So, my first class starts at 2:30 and it is called Theories of Counseling. It is a distance class, which means we meet once a week for an hour an a half and we do the other half at home. This works out well for my present schedule. The instructor is the same instructor i had for human services and abnormal psychology, so he knows me and i know what to expect from him. This is a relief because although it can take a while to figure out what the instructor is looking for in his students, it is important to know what he is looking for and what his views of excellence are. I happen to like this instructor, so it is all good. This class is all about.....wait for it......different theories that are used when counseling. Pretty self-explanatory. A theory can be Freudian ("Vat have zu been dreaming about, hmm?), Humanistic (We all are born good, we all have the ability and desire to do the right thing ect.), Behavioral (We do the things we do because of what we see other people do around us...), Cognitive (We do the things we do because of our thought patterns) and so on. There are over 400 theories (different beliefs and systems of what makes people do what they do and how to approach problems and problem solving), but we will be studying the nine most popular. I think this class is going to be pretty easy, and the instructor makes it interesting--he doesn't just talk about facts and figures, he talks about his experiences and the most important part of each theory. The only down side is that we need to submit some of our homework on the computer, and as i mentioned before, i am techno challenged, so i am a bit nervous i will hit the wrong button or something and send my work into cyberspace, never to be seen again.

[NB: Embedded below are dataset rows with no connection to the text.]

(** CPU 1 gets the lock while CPU 0 and CPU 2 spin. *)
Lemma mutual_exclusion_witness :
  let s := fold_left (fun s i => run1 i s) [0; 1; 2; 1; 0; 2; 1; 0]%nat demo in
  exists c, cpus s !! 1%nat = Some (PCrit, c) /\ holding c (lk s) = true.
Proof.
  intros s. eexists. split; [reflexivity|].
  refine (proj1 (proj1 (proj2 (mutual_exclusion demo s demo_boot
    (runs_steps [0; 1; 2; 1; 0; 2; 1; 0]%nat demo))) 1%nat _ _)).
  reflexivity.
Defined.

End SMP.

On to the next class. After my theories class, i grab something to eat and go to the college library for 1 1/2 hours to read or do homework. Or i go to walmart and the mall and look around, but that can be dangerous because i am not to good at "just looking". Political science is a trip. The instructor spent the first 3 hour class talking about himself for more than half the class and touching on some political ideas toward the end. He also let out 20 minutes early and gave us a 15 minute break. Last night i was nervous because i did not get around to reading all of the 65 pages he had assigned to us. I did not need to worry because he spent 40 minutes playing games to get us to think outside of the box, some more time talking about things that had not much to do with government, and the rest of the time going over 6 principles of the democratic system...then dismissed us 20 minutes early. I don't see how we are going to get much work done, but i must say he is entertaining. When he does teach, he is interesting, so hopefully this class will be ok too. The text book is kind of dry, which is a shame because it cost over 150 dollars. I actually am looking forward to learning in this class because i am a bit ignorant about our government and it's different branches and systems. I still don't know exactly what congress is, but was embarrassed to ask. I understand the legislative branch and the senate and the house of representative, but what is congress? any answers would be appreciated. ( edited to say-i asked Steve and he explained it...it is the house of representative and the senate put together). All in all, i can just tell it is going to be a great semester filled with fun and learning. I love to learn and study and i love being able to get out of the house for a whole day once a week, but also having enough time to take care of the family and household obligations. It's all good.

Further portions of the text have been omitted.